After years of rapid appreciation, the housing market is showing signs of a shift. Home prices are not necessarily crashing, but the breakneck growth of the past few years is slowing—if not reversing—in some areas. For buyers sidelined by affordability issues and for sellers hoping to cash out at the peak, this change has wide-reaching implications.
Slower Price Growth Across the U.S.
Many markets that saw double-digit annual price gains during the pandemic are now experiencing much more modest increases—or even slight declines. Factors like higher mortgage rates, inflation, and economic uncertainty have cooled buyer demand, forcing sellers to lower prices or accept smaller profits.
According to national data, price growth has slowed to low single digits in most regions, with some metro areas, particularly those that overheated during the pandemic (such as Austin, Phoenix, and Boise), showing year-over-year price declines.
Why Prices Are Cooling
What This Means for Buyers
This shift may offer some relief. Slower price growth means buyers may have more time to make decisions and more leverage in negotiations, such as asking for closing cost credits or home repairs. However, higher mortgage rates may still keep monthly payments high even if home prices dip slightly.

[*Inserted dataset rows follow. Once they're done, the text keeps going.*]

(** [failure_patterns] of execute_ip_change, searched with IGNORECASE. *)
Definition failure_patterns : list pattern :=
  [ [chr_i "<"; IStar (not_c ">")] ++ lit_i "fault" ++ [IStar (not_c ">"); chr_i ">"];
    [chr_i ">"; IStar (not_c "<")] ++ lit_i "error" ++ [IStar (not_c "<"); chr_i "<"];
    [chr_i ">"; IStar (not_c "<")] ++ lit_i "unauthorized" ++ [IStar (not_c "<"); chr_i "<"];
    [chr_i ">"; IStar (not_c "<")] ++ lit_i "forbidden" ++ [IStar (not_c "<"); chr_i "<"];
    [chr_i ">"; IStar (not_c "<")] ++ lit_i "invalid" ++ [IStar (not_c "<"); chr_i "<"] ].

End Patterns.
Import Patterns.

(** ** Data model *)

(** [class Camera] *)
Record camera := {
  ip : text;
  name : text;
  model : text;
  manufacturer : text;
  reachable : bool
}.

(** [Camera(ip, name, model, manufacturer)], the last three defaulting to
    the empty string. *)
Definition Camera (ip0 name0 model0 manufacturer0 : text) : camera :=
  {| ip := ip0;
     name := match name0 with [] => t "Camera-" ++ ip0 | _ => name0 end;
     model := model0;
     manufacturer := manufacturer0;
     reachable := true |}.

(** The dict returned by [get_current_network_config]. *)
Record net_config := {
  addresses : list text;
  interface_tokens : list text;
  dhcp_enabled : bool;
  prefix_lengths : list text;
  full_response : text
}.

Definition empty_config : net_config :=
  {| addresses := []; interface_tokens := []; dhcp_enabled := false;
     prefix_lengths := []; full_response := [] |}.

(** [list(set(xs))]: the order of a Python set is unspecified; the model
    keeps one copy of each element.  The engine only uses the set's
    elements and size, and its first element as the request's token. *)
Definition py_set_list (xs : list text) : list text :=
  nodup (list_eq_dec ascii_dec) xs.

(** Body of [get_current_network_config] for an HTTP 200 response. *)
Definition parse_network_config (content : text) : net_config :=
  let lc := lower content in
  {| addresses := findall address_rx content;
     interface_tokens :=
       py_set_list (findall tokens1_rx content ++ findall tokens2_rx content ++
                    findall tokens3_rx content);
     dhcp_enabled :=
       contains (t "dhcp>true") lc ||
       contains (t "dhcp=" ++ [dq] ++ t "true" ++ [dq]) lc;
     prefix_lengths := findall prefix_rx content;
     full_response := content |}.

(** Body of [get_network_interfaces] for an HTTP 200 response. *)
Definition parse_interfaces (content : text) : list text :=
  let interfaces := findall if_token_rx content in
  let interfaces :=
    match interfaces with
    | [] => findall if_token_attr_rx content
    | _ => interfaces
    end in
  match interfaces with [] => [t "eth0"] | _ => interfaces end.

(** Body of [get_camera_info] for an HTTP 200 response. *)
Definition parse_camera_info (ip0 content : text) : camera :=
  let field (tag : string) :=
    if contains (t tag) content
    then nth 0 (py_split (t "<") (nth 1 (py_split (t tag) content) [])) []
    else [] in
  Camera ip0 (t "Camera-" ++ ip0) (field "Model>"%string) (field "Manufacturer>"%string).

(** ** Effects: the device as a scripted environment

    Every [requests.post] consumes the next scripted reply, every
    [check_onvif_port] the next scripted probe answer; the engine makes
    finitely many calls in an order fixed by the earlier answers, so any
    device behaviour is one script.  An exhausted script answers with a
    connection error, resp. a closed port.  [time.sleep] and every request
    and probe are recorded in an event log (newest first). *)

(** Exceptions raised by [requests] (and the one [NameError] of the source). *)
Inductive exc := Timeout | ConnectionError | OtherError | NameError.

Inductive post_result :=
| Resp (status : Z) (body : text)
| Fail (e : exc).

(** The SOAP requests the program sends. *)
Inductive req_kind :=
| KGetDeviceInformation
| KGetNetworkInterfaces
| KDisableDhcp        (* disable_dhcp_first *)
| KSetDhcpMode        (* set_dhcp_mode *)
| KSetPrimary         (* execute_ip_change *)
| KSetLinkLocal       (* try_alternative_with_linklocal_preserved *)
| KSetAlternative.    (* try_alternative_ip_change *)

Inductive event :=
| EPost (k : req_kind) (target : text) (r : post_result)
| EProbe (target : text) (port : Z) (open : bool)
| ESleep (secs : Z).

Record world := {
  posts : list post_result;
  probes : list bool;
  cameras : list camera;          (* self.cameras *)
  events : list event
}.

Inductive res (A : Type) := Ok (a : A) | Err (e : exc).
Arguments Ok {A} a.
Arguments Err {A} e.

Definition M (A : Type) := world -> res A * world.

Definition ret {A} (a : A) : M A := fun w => (Ok a, w).
Definition bind {A B} (m : M A) (k : A -> M B) : M B :=
  fun w => match m w with
           | (Ok a, w') => k a w'
           | (Err e, w') => (Err e, w')
           end.
Definition raise {A} (e : exc) : M A := fun w => (Err e, w).

(** [try: m except: h] *)
Definition try_except {A} (m : M A) (h : exc -> M A) : M A :=
  fun w => match m w with
           | (Err e, w') => h e w'
           | r => r
           end.

Notation "x <- m ;; k" := (bind m (fun x => k))
  (at level 61, m at next level, right associativity).
Notation "m ;; k" := (bind m (fun _ => k))
  (at level 61, right associativity).

Definition log (e : event) (w : world) : world :=
  {| posts := posts w; probes := probes w; cameras := cameras w;
     events := e :: events w |}.

(** [requests.post(url, ...)] for [url = http://target/onvif/device_service]. *)
Definition post (k : req_kind) (target : text) : M (Z * text) :=
  fun w =>
    let '(r, rest) := match posts w with
                      | r :: rest => (r, rest)
                      | [] => (Fail ConnectionError, [])
                      end in
    let w' := log (EPost k target r)
                {| posts := rest; probes := probes w; cameras := cameras w;
                   events := events w |} in
    match r with
    | Resp status body => (Ok (status, body), w')
    | Fail e => (Err e, w')
    end.

(** [check_onvif_port(ip, port, timeout)]: its bare [except] makes it total. *)
Definition check_onvif_port (target : text) (port : Z) : M bool :=
  fun w =>
    let '(b, rest) := match probes w with
                      | b :: rest => (b, rest)
                      | [] => (false, [])
                      end in
    (Ok b, log (EProbe target port b)
             {| posts := posts w; probes := rest; cameras := cameras w;
                events := events w |}).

What This Means for Sellers
Sellers can still command strong prices, especially in high-demand areas, but the days of multiple offers within hours are fading. Pricing a home correctly from the start and being open to negotiation will be critical. Look for other ways to sell your home. Offer assistance with Closing Costs. Offer to buy down the buyer’s interest rate.
The Bottom Line
The real estate market is not crashing—but it is normalizing. This cooling period may restore some balance between buyers and sellers leading to healthier long-term growth. Whether this becomes a lasting trend or a temporary pause will depend on broader economic forces, including interest rates, employment, and consumer confidence.